“You are There for Others, But Who is a Support Person for You?”

Ever notice how we caretakers sometimes feel we can be all things to all people all the time?  That belief may work, sometimes even for a long time.  Eventually, though, even the staunchest of us start to feel depleted.

Some say married people seem to handle stress better, but I think they should be more specific.  I find after doing years of both individual and couples counseling that healthy marriages, similar to healthy friendships, are supportive.  Marriages or other significant relationships where the other parties seem to want a give and take relationship they may define as: we give, they take, aren’t very emotionally replenishing.

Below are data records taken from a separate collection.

(** The inner loops take a round per token at most. *)
Fixpoint parseredirs (fuel : nat) (c : cmd) : PM cmd :=
  match fuel with
  | O => nofuel
  | S f =>
    b ← peek [60; 62];
    if (b : bool) then
      t ← gettoken;
      w ← gettoken;
      if negb (w.1.1 =? 97) then panic "missing file for redirection" else
      parseredirs f
        (if t.1.1 =? 60 then REDIR c w.1.2 w.2 O_RDONLY 0
         else if t.1.1 =? 62 then REDIR c w.1.2 w.2 (Z.lor O_WRONLY O_CREATE) 1
         else if t.1.1 =? 43 then REDIR c w.1.2 w.2 (Z.lor O_WRONLY O_CREATE) 1
         else c)
    else mret c
  end.

Definition redirs (c : cmd) : PM cmd := parseredirs (S (length buf)) c.

(** The loop of parseexec over the arguments; [argc] have been stored. *)
Fixpoint parseargs (fuel : nat) (ret : cmd) (argc : nat) : PM cmd :=
  match fuel with
  | O => nofuel
  | S f =>
    b ← peek [124; 41; 38; 59];
    if (b : bool) then mret ret else
    t ← gettoken;
    if t.1.1 =? 0 then mret ret else
    if negb (t.1.1 =? 97) then panic "syntax" else
    let ret := push_arg ret (t.1.2, t.2) in
    if (MAXARGS <=? S argc)%nat then panic "too many args" else
    ret ← redirs ret;
    parseargs f ret (S argc)
  end.

(** The loop of parseline over the ampersands. *)
Fixpoint parseback (fuel : nat) (c : cmd) : PM cmd :=
  match fuel with
  | O => nofuel
  | S f => b ← peek [38]; if (b : bool) then gettoken ;; parseback f (BACK c) else mret c
  end.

It seems instead these non-supportive relationships just add to a caretaker’s exhaustion.

Some Signs Your Significant Other is not Supportive:

  1. When you share your feelings he fidgets, looks away or just grunts.
  2. When you try to say something you feel is very important, he interrupts you or maybe even puts you down with a sarcastic remark or a “dirty” look.
  3. He says something like “Cowgirl up” (our local western saying) when you tell him you just can’t take the job stress anymore.

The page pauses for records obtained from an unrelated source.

Lemma node_at L c R : N = L ++ c :: R -> size s c.1 = c.2 /\ ptr s c.1 = next R base.
Proof. intros E. pose proof (h_ring _ _ _ H) as Hc. rewrite E in Hc. apply chain_mid in Hc as (_ & ? & ? & _). done. Qed.

(** Going on to the next block. *)
Lemma seek_step L c R f u : N = L ++ c :: R -> c.2 < n -> c.1 <> freep s -> malloc_loop (S f) n u c.1 s = malloc_loop f n c.1 (next R base) s.
Proof.
  intros E Hc Hf. destruct (node_at L c R E) as [Es Ep]. cbn [malloc_loop]. rewrite Es, Ep, (proj2 (Z.leb_gt n c.2)), (proj2 (Z.eqb_neq c.1 (freep s))) by lia. done.
Qed.

Lemma seek_walk R1 : forall L u R2 f, N = L ++ u :: R1 ++ R2 -> Forall (fun c => c.2 < n /\ c.1 <> freep s) R1 ->
  exists L' u', L ++ u :: R1 = L' ++ [u'] /\ malloc_loop (length R1 + f) n u.1 (next (R1 ++ R2) base) s = malloc_loop f n u'.1 (next R2 base) s.
Proof.
  induction R1 as [|c R1 IH]; intros L u R2 f E Hf; [by exists L, u|]. apply Forall_cons in Hf as [[Hc Hcf] Hf].
  destruct (IH (L ++ [u]) c R2 f) as (L' & u' & E' & R); [by rewrite E, <- app_assoc|done|]. exists L', u'. split; [by rewrite <- E', <- app_assoc|].
  cbn [length app next Nat.add]. rewrite (seek_step (L ++ [u]) c (R1 ++ R2)) by (done || by rewrite E, <- app_assoc). done.
Qed.

Lemma first_fit (l : list block) : Forall (fun c => c.2 < n) l \/ exists l1 a l2, l = l1 ++ a :: l2 /\ Forall (fun c => c.2 < n) l1 /\ n <= a.2.
Proof.
  induction l as [|c l IH]; [left; constructor|]. destruct (decide (n <= c.2)); [right; by exists [], c, l|].
  destruct IH as [IH|(l1 & a & l2 & -> & Hl & Ha)]; [left; constructor; [lia|done]|right]. exists (c :: l1), a, l2. split_and!; [done|constructor; [lia|done]|done].
Qed.

Lemma other_addr L x R : N = L ++ x :: R -> Forall (fun c => c.1 <> x.1) L /\ Forall (fun c => c.1 <> x.1) R.
Proof.
  intros E. pose proof (h_apart _ _ _ H) as Ha. rewrite E in Ha. apply apart_app in Ha as (Ha & _). apply apart_app in Ha as (_ & [Hx _] & HL). split.
  - eapply Forall_impl; [exact HL|]. intros c Hc. apply Forall_cons in Hc as [Hc _]. by apply apart_words in Hc as [? _].
  - eapply Forall_impl; [exact Hx|]. intros c Hc. apply apart_words in Hc as [? _]. by apply not_eq_sym.
Qed.

(** The cursor goes over [R1] up to the block [a], the first that fits. *)
Lemma seek_fit L u R1 a R2 fuel : N = L ++ u :: R1 ++ a :: R2 -> Forall (fun c => c.2 < n) R1 -> Forall (fun c => c.1 <> freep s) R1 -> n <= a.2 -> (length R1 < fuel)%nat ->
  exists L' u' f1, N = L' ++ u' :: a :: R2 /\ malloc_loop fuel n u.1 (next (R1 ++ a :: R2) base) s = malloc_loop (S f1) n u'.1 a.1 s.
Proof.
  intros E Hs Hf Ha Hfu. destruct (seek_walk R1 L u (a :: R2) (fuel - length R1) E) as (L' & u' & E' & R); [by apply Forall_and|].
  exists L', u', (fuel - length R1 - 1)%nat. split; [rewrite E; change (u :: R1 ++ a :: R2) with ((u :: R1) ++ a :: R2); by rewrite app_assoc, E', <- app_assoc|].
  replace fuel with (length R1 + (fuel - length R1))%nat at 1 by lia. rewrite R. by replace (S (fuel - length R1 - 1)) with (fuel - length R1)%nat by lia.
Qed.

Definition found (fuel : nat) : Prop := exists L u a R f1, N = L ++ u :: a :: R /\ n <= a.2 /\
  malloc_loop fuel n (freep s) (ptr s (freep s)) s = malloc_loop (S f1) n u.1 a.1 s.
Definition missed (fuel f : nat) : Prop := Forall (fun b => b.2 < n) N /\ exists u f1, (f <= f1)%nat /\
  malloc_loop fuel n (freep s) (ptr s (freep s)) s = malloc_loop (S f1) n u (freep s) s.

Lemma seek fuel f : (length N + f < fuel)%nat -> found fuel \/ missed fuel f.
Proof.
  intros Hfu. pose proof (h_freep _ _ _ H) as Hfp. apply list_elem_of_fmap in Hfp as (x & Ef & Hx). apply list_elem_of_split in Hx as (L0 & R0 & E).
  destruct (other_addr L0 x R0 E) as [HL0 HR0]. destruct (node_at L0 x R0 E) as [_ Ep]. rewrite <- Ef in HL0, HR0. 
  assert (Est : malloc_loop fuel n (freep s) (ptr s (freep s)) s = malloc_loop fuel n x.1 (next R0 base) s) by (by rewrite <- Ep, Ef).
  assert (Hlen : (length N = length L0 + S (length R0))%nat) by (rewrite E, length_app; done).
  destruct (first_fit R0) as [HnR|(R1 & a & R2 & -> & HR1 & Ha)].
  2: { left. apply Forall_app in HR0 as [HR0 _]. destruct (seek_fit L0 x R1 a R2 fuel E HR1 HR0 Ha) as (L' & u' & f1 & E' & R); [rewrite length_app in Hlen; lia|].
       exists L', u', a, R2, f1. split_and!; [done..|]. by rewrite Est. }
  destruct (seek_walk R0 L0 x [] (fuel - length R0)) as (L' & u' & E' & R); [by rewrite app_nil_r|by apply Forall_and|]. rewrite app_nil_r in R.
  replace (length R0 + (fuel - length R0))%nat with fuel in R by lia. rewrite R in Est. clear R. change (next [] base) with base in Est.
  destruct (h_head _ _ _ H) as [F EN]. pose proof E as E2. rewrite EN in E2. destruct L0 as [|b0 L1]; injection E2 as E0 E2.
  - right. split; [rewrite E; constructor; [rewrite <- E0; cbn; lia|done]|]. exists u'.1, (fuel - length R0 - 1)%nat. cbn [length] in Hlen. split; [lia|]. rewrite Est, Ef, <- E0.
    by replace (S (fuel - length R0 - 1)) with (fuel - length R0)%nat by lia.
  - apply Forall_cons in HL0 as [Hb0 HL1]. rewrite <- E0 in Hb0. cbn [length] in Hlen.
    replace (fuel - length R0)%nat with (S (fuel - length R0 - 1)) in Est by lia. change base with (base, 0).1 in Est at 1. rewrite (seek_step [] (base, 0) F) in Est by (done || cbn; lia).
    destruct (first_fit L1) as [HnL|(R1 & a & R2 & E3 & HR1 & Ha)].
    2: { left. rewrite E3 in HL1. apply Forall_app in HL1 as [HL1 _]. destruct (seek_fit [] (base, 0) R1 a (R2 ++ x :: R0) (fuel - length R0 - 1)) as (L2 & u2 & f1 & E4 & R); try done.
         - rewrite EN, E2, E3, <- app_assoc. done.
         - rewrite E3, length_app in Hlen. lia.
         - exists L2, u2, a, (R2 ++ x :: R0), f1. split_and!; [done..|]. rewrite Est, <- R, E2, E3, <- app_assoc. done. }
    destruct (decide (n <= x.2)) as [Hx|Hx].
    + left. destruct (seek_fit [] (base, 0) L1 x R0 (fuel - length R0 - 1)) as (L2 & u2 & f1 & E4 & R); try done; [by rewrite EN, E2|lia|].
      exists L2, u2, x, R0, f1. split_and!; [done..|]. by rewrite Est, <- R, E2.
    + right. destruct (seek_walk L1 [] (base, 0) (x :: R0) (fuel - length R0 - 1 - length L1)) as (L2 & u2 & E4 & R); [by rewrite EN, E2|by apply Forall_and|].
      replace (length L1 + (fuel - length R0 - 1 - length L1))%nat with (fuel - length R0 - 1)%nat in R by lia.
      split; [rewrite EN, E2; constructor; [cbn; lia|]; apply Forall_app; split; [done|constructor; [lia|done]]|].
      exists u2.1, (fuel - length R0 - 2 - length L1)%nat. split; [lia|]. rewrite Est, E2. etrans; [exact R|]. rewrite Ef. cbn [next].
      by replace (S (fuel - length R0 - 2 - length L1)) with (fuel - length R0 - 1 - length L1)%nat by lia.
Qed.
End Seek.

(** *** Taking a block *)

Lemma real_free s N A L a R : heap s N A -> N = L ++ a :: R -> 1 <= a.2 -> real s a.
Proof. intros H -> Ha. pose proof (h_free _ _ _ H) as Hf. apply Forall_app in Hf as [_ Hf]. apply Forall_cons in Hf as [[->|?] _]; [cbn in Ha; lia|done]. Qed.

(** The whole block, unlinked. *)
Lemma take_whole s L u a R A : heap s (L ++ u :: a :: R) A -> 1 <= a.2 ->
  let s' := set_freep u.1 (set_ptr u.1 (ptr s a.1) s) in
  heap s' (L ++ u :: R) (a :: A) /\ (forall c x, c ∈ A -> inside x c -> mem s' x = mem s x).
Proof.
  intros H Ha. assert (Hre : real s a) by (by apply (real_free s _ A (L ++ [u]) a R H); [rewrite <- app_assoc|]). destruct H as [[F EN] Hring Hgaps Hap Hfree Hlive Hfp Hbrk].
  assert (Hu : Forall (apart2 u) (L ++ (a :: R) ++ A)).
  { apply (apart_perm _ (u :: L ++ (a :: R) ++ A)) in Hap; [by destruct Hap|]. rewrite <- app_assoc. cbn [app]. by rewrite <- Permutation_middle. }
  pose proof (off_of u _ Hu) as Ho. apply Forall_app in Ho as [HoL Ho]. apply Forall_app in Ho as [HoR HoA]. apply Forall_app in Hu as [_ Hu]. apply Forall_app in Hu as [HuR HuA].
  assert (Hfr : forall c x, c ∈ A -> inside x c -> upd (mem s) u.1 (ptr s a.1) x = mem s x).
  { intros c x Hc Hx. destruct (inside_off x u c) as [X1 X2]; [by apply (proj1 (Forall_forall _ _) HuA)|done|]. by rewrite upd_ne. }
  split; [|done]. apply chain_mid in Hring as (HcL & Hus & Hun & HcR). cbn [next] in Hun. rewrite Hun in HcR. destruct HcR as (_ & Has & HcR). apply Forall_cons in HoR as [Hoa HoR].
  constructor; cbn [mem world freep set_freep set_ptr]; try done.
  - destruct L as [|x L]; injection EN as -> _; by eexists.
  - apply chain_mid. rewrite upd_eq, upd_ne by lia. split_and!; [by apply off_upd|done|by apply (chain_first (mem s))|]. by apply off_upd.
  - apply gaps_cut in Hgaps as [Hg1 [Hg2 [Hg3 Hg4]]]. apply (gaps_glue L u); [done..|]. split; [|done]. destruct R; [done|]. destruct Hre as (? & ? & ?). lia.
  - eapply apart_perm; [|exact Hap]. rewrite <- !app_assoc. cbn [app]. apply Permutation_app_head. constructor. by rewrite Permutation_middle.
  - apply Forall_app in Hfree as [Hf1 Hf2]. apply Forall_cons in Hf2 as [Hf2 Hf3]. apply Forall_cons in Hf3 as [_ Hf3]. apply Forall_app. split; [done|by constructor].
  - constructor; [split; [done|]; unfold size; cbn [mem set_freep set_ptr]; by rewrite upd_ne by lia|]. apply Forall_forall. intros c Hc. destruct (proj1 (Forall_forall _ _) Hlive c Hc) as [Hcr Hcs].
    split; [done|]. unfold size in *. cbn [mem set_freep set_ptr]. rewrite (Hfr c) by (done || (destruct Hcr as (? & ? & ?); unfold inside; lia)). done.
  - rewrite map_app. set_solver.
Qed.

(** The end of the block; what is left stays in the list. *)
Lemma take_end s L u a R A n : heap s (L ++ u :: a :: R) A -> 1 <= n < a.2 ->
  let p := a.1 + 8 * (a.2 - n) in
  let s' := set_freep u.1 (set_size p n (set_size a.1 (a.2 - n) s)) in
  heap s' (L ++ u :: (a.1, a.2 - n) :: R) ((p, n) :: A) /\ (forall c x, c ∈ A -> inside x c -> mem s' x = mem s x).
Proof.
  intros H Hn. assert (Hre : real s a) by (apply (real_free s _ A (L ++ [u]) a R H); [by rewrite <- app_assoc|lia]). destruct H as [[F EN] Hring Hgaps Hap Hfree Hlive Hfp Hbrk].
  set (p := a.1 + 8 * (a.2 - n)). set (a' := (a.1, a.2 - n)). set (b := (p, n)).
  assert (Ha : Forall (apart2 a) ((L ++ u :: R) ++ A)).
  { apply (apart_perm _ (a :: (L ++ u :: R) ++ A)) in Hap; [by destruct Hap|]. solve_Permutation. }
  assert (Hpart : Forall (fun c => apart2 a' c /\ apart2 b c) ((L ++ u :: R) ++ A)).
  { eapply Forall_impl; [exact Ha|]. unfold apart2, ext, a', b, p. cbn [fst snd]. intros c Hc. lia. }
  assert (Hab : apart2 a' b) by (unfold apart2, ext, a', b, p; cbn [fst snd]; lia).
  pose proof (off_of a _ Ha) as Hoa. assert (Hob : off p ((L ++ u :: R) ++ A)) by (apply (off_of b); eapply Forall_impl; [exact Hpart|]; tauto).
  assert (Hfr : forall c x, c ∈ A -> inside x c -> upd (upd (mem s) (a.1 + 4) (a.2 - n)) (p + 4) n x = mem s x).
  { intros c x Hc Hx. destruct (proj1 (Forall_forall _ _) Hpart c ltac:(set_solver)) as [X1 X2]. apply (inside_off x) in X1 as [_ X1]; [|done]. apply (inside_off x) in X2 as [_ X2]; [|done].
    by rewrite !upd_ne. }
  split; [|done]. change (u :: a :: R) with ([u] ++ a :: R) in Hring, Hgaps. rewrite app_assoc in Hring, Hgaps. apply chain_mid in Hring as (HcL & Has & Han & HcR).
  apply Forall_app in Hoa as [Hoa _]. apply Forall_app in Hob as [Hob _]. change (u :: R) with ([u] ++ R) in Hoa, Hob. rewrite app_assoc in Hoa, Hob. apply Forall_app in Hoa as [HoaL HoaR]. apply Forall_app in Hob as [HobL HobR].
  constructor; cbn [mem world freep set_freep set_size]; try done.
  - destruct L as [|x L]; injection EN as -> _; by eexists.
  - change (u :: a' :: R) with ([u] ++ a' :: R). rewrite app_assoc. apply chain_mid. unfold a'. cbn [fst snd]. rewrite !(upd_ne _ (p + 4)) by (unfold p; lia). rewrite upd_eq, upd_ne by lia.
    split_and!; [do 2 (apply off_upd; [done|]); done|done|done|]. do 2 (apply off_upd; [done|]). done.
  - change (u :: a' :: R) with ([u] ++ a' :: R). rewrite app_assoc. apply gaps_cut in Hgaps as [Hg1 [Hg2 Hg3]]. apply (gaps_glue (L ++ [u]) a); [done..|]. split; [|done]. destruct R; [done|]. cbn. lia.
  - apply (apart_perm (b :: a' :: (L ++ u :: R) ++ A)); [solve_Permutation|]. apply Forall_and in Hpart as [Hpa Hpb]. split; [by constructor; [apply apart2_sym|]|]. split; [done|].
    apply (apart_perm _ (a :: (L ++ u :: R) ++ A)) in Hap as [_ ?]; [done|]. solve_Permutation.
  - apply Forall_app in Hfree as [Hf1 Hf2]. apply Forall_cons in Hf2 as [Hf2 Hf3]. apply Forall_cons in Hf3 as [_ Hf3]. apply Forall_app. split; [done|]. constructor; [done|]. constructor; [|done].
    right. unfold real, a' in *. cbn. lia.
  - constructor; [unfold real, size, b, p in *; cbn; rewrite upd_eq; lia|]. apply Forall_forall. intros c Hc. destruct (proj1 (Forall_forall _ _) Hlive c Hc) as [Hcr Hcs].
    split; [done|]. unfold size in *. cbn [mem set_freep set_size]. rewrite (Hfr c) by (done || (destruct Hcr as (? & ? & ?); unfold inside; lia)). done.
  - rewrite map_app. set_solver.
Qed.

If you nodded “yes” to any of the three descriptions above, your significant other is probably not a support person for you.  I learned early in life though you can expand your idea of “family” to include friends—or even pets of your choice!  Personally I call my trio of kitty “daughters” my three therapists.  They look at me like I am made of chocolate and research shows petting a furry animal can actually lower blood pressure and help create a calm feeling.  They never interrupt when I talk to them either!   Supportive friends who are good listeners can also help you deal with rough times at work. (A note of caution:  trust someone who is not involved with your work place—work talk rarely stays confidential) They can encourage you to take time to care for yourself as well, especially if they are good role models of self care in their own lives.

No one has limitless energy!   Support people and self care help good caretakers renew their passion so they can also continue giving warm compassionate care to those in need!